Charlie Higson has fun introducing James to fast cars and a lovely Scottish blonde (named Wilder Lawless and with a horse called Martini) in this episode. But, in addition to establishing the character traits that we've all come to enjoy in the books and movies about the adult 007, the author gives him an equally wild, lurid adventure, with the obligatory evil villain and mad scientists. It all begins in a Scottish loch, where we see a boy attempting to do some illicit fishing, but instead being attacked by vicious, unusually aggressive eels. His fate remains unknown until late in the book.

At Eton, new boy James makes friends (mainly of foreign students), but also an enemy, a bullying American named George Hellebore, whose wealthy father expects him to always win. James develops a love for running (which will serve him well in later adventures), and ends up competing with George for the Hellebore Cup - you can guess how that goes).

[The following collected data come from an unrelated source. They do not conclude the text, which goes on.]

Lemma getattr_setattr_ne (attrs : list (string * Value)) (n n' : string)
  (v : Value) :
  n <> n' -> getattr (setattr attrs n v) n' = getattr attrs n'.
Proof.
  intros Hne. induction attrs as [|[k w] attrs IH]; cbn.
  - destruct (String.eqb_spec n n'); [done|reflexivity].
  - destruct (String.eqb_spec k n) as [->|Hk]; cbn.
    + destruct (String.eqb_spec n n'); [done|reflexivity].
    + destruct (String.eqb k n'); auto.
Qed.

Section Builder.

Variable env : Env.

(** The builder runs to the end, whatever the fields. *)
Lemma assign_fields_returns (fs : list Field) (instance : Instance)
  (s : State) :
  exists o s', assign_fields env fs instance s = (Ok o, s') /\
               inst_id o = inst_id instance /\
               inst_model o = inst_model instance.
Proof.
  revert instance s. induction fs as [|f fs IH]; intros instance s; cbn [assign_fields].
  - unfold ret. eauto.
  - destruct (PyStr.mem (name f) ["id"; "pk"]); [apply IH|].
    unfold bind.
    destruct (generate_field_value_returns env f s) as (v & s1 & ->).
    destruct (IH (set_instance_attr instance (name f) v) s1)
      as (o & s' & -> & Hid & Hm).
    eauto.
Qed.

(** Attributes that no field names are not touched. *)
Lemma assign_fields_other (fs : list Field) (instance o : Instance)
  (s s' : State) (n : string) :
  assign_fields env fs instance s = (Ok o, s') ->
  n ∉ map name fs ->
  getattr (inst_attrs o) n = getattr (inst_attrs instance) n.
Proof.
  revert instance s. induction fs as [|f fs IH]; intros instance s; cbn [assign_fields].
  - unfold ret. intros [= <- _] _. reflexivity.
  - intros Hrun Hn. apply not_elem_of_cons in Hn as [Hne Hn].
    destruct (PyStr.mem (name f) ["id"; "pk"]); [eapply IH; eauto|].
    unfold bind in Hrun.
    destruct (generate_field_value_returns env f s) as (v & s1 & Hv).
    rewrite Hv in Hrun.
    rewrite (IH _ _ Hrun Hn). cbn [set_instance_attr inst_attrs].
    apply getattr_setattr_ne. congruence.
Qed.

(** The attribute of an unrecognized field ends as [None]. *)
Lemma assign_fields_unrecognized (fs : list Field) (f : Field)
  (instance o : Instance) (s s' : State) :
  assign_fields env fs instance s = (Ok o, s') ->
  NoDup (map name fs) -> f ∈ fs ->
  recognized f = false ->
  PyStr.mem (name f) ["id"; "pk"] = false ->
  getattr (inst_attrs o) (name f) = Some VNone.
Proof.
  intros Hrun Hnd Hin Hrec Hpk.
  revert instance s Hrun Hnd Hin.
  induction fs as [|g fs IH]; intros instance s Hrun Hnd Hin.
  - inversion Hin.
  - cbn in Hnd. apply NoDup_cons in Hnd as [Hg Hnd].
    apply elem_of_cons in Hin as [<- | Hin].
    + cbn [assign_fields] in Hrun. rewrite Hpk in Hrun. unfold bind in Hrun.
      rewrite (unrecognized_gets_none env f s Hrec) in Hrun.
      rewrite (assign_fields_other _ _ _ _ _ _ Hrun Hg).
      cbn [set_instance_attr inst_attrs].
      apply getattr_setattr_eq.
    + cbn [assign_fields] in Hrun.
      destruct (PyStr.mem (name g) ["id"; "pk"]); [eapply IH; eauto|].
      unfold bind in Hrun.
      destruct (generate_field_value_returns env g s) as (v & s1 & Hv).
      rewrite Hv in Hrun. eapply IH; eauto.
Qed.

End Builder.

(** C4, as stated, fails: a field of an unrecognized kind with a declared
    default does not keep it, the builder assigns [None] over it. *)
Lemma unrecognized_field_loses_default :
  recognized Sample.ip_field = false /\
  get_default Sample.ip_field = VStr "127.0.0.1" /\
  exists o s',
    create_model_instance (Sample.env []) Sample.host_model Sample.start
    = (Ok o, s') /\
    getattr (inst_attrs o) "ip" = Some VNone /\
    getattr (inst_attrs o) "ip" <> Some (get_default Sample.ip_field).
Proof.
  split; [reflexivity|]. split; [reflexivity|].
  do 2 eexists. split; [reflexivity|]. split; [reflexivity|]. discriminate.
Qed.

During the holidays, James stays with his uncle Max (an ex-spy now dying of cancer) and his aunt Charmian in Scotland, near the Hellebore estate and Loch SilverFin. He befriends a boy named Red Kelly, and the two try to find out what happened to Kelly's cousin Alfie, who disappeared on a fishing expedition.

They get into serious trouble after they break into the castle, where James discovers that Lord Hellebore has a passion for eels and is involved in illegal experimention on animals and human beings. He and his cohorts are trying to 'turn an ordinary man into a superman'. Just as in the adult book and movie versions, James is captured and escapes, but ultimately defeats the villains in an explosive finale. After this experience, he discovers that Eton bullies 'were just boys ... and boys could never scare him again.' SilverFin is a great start to what looks like an exciting new teen series.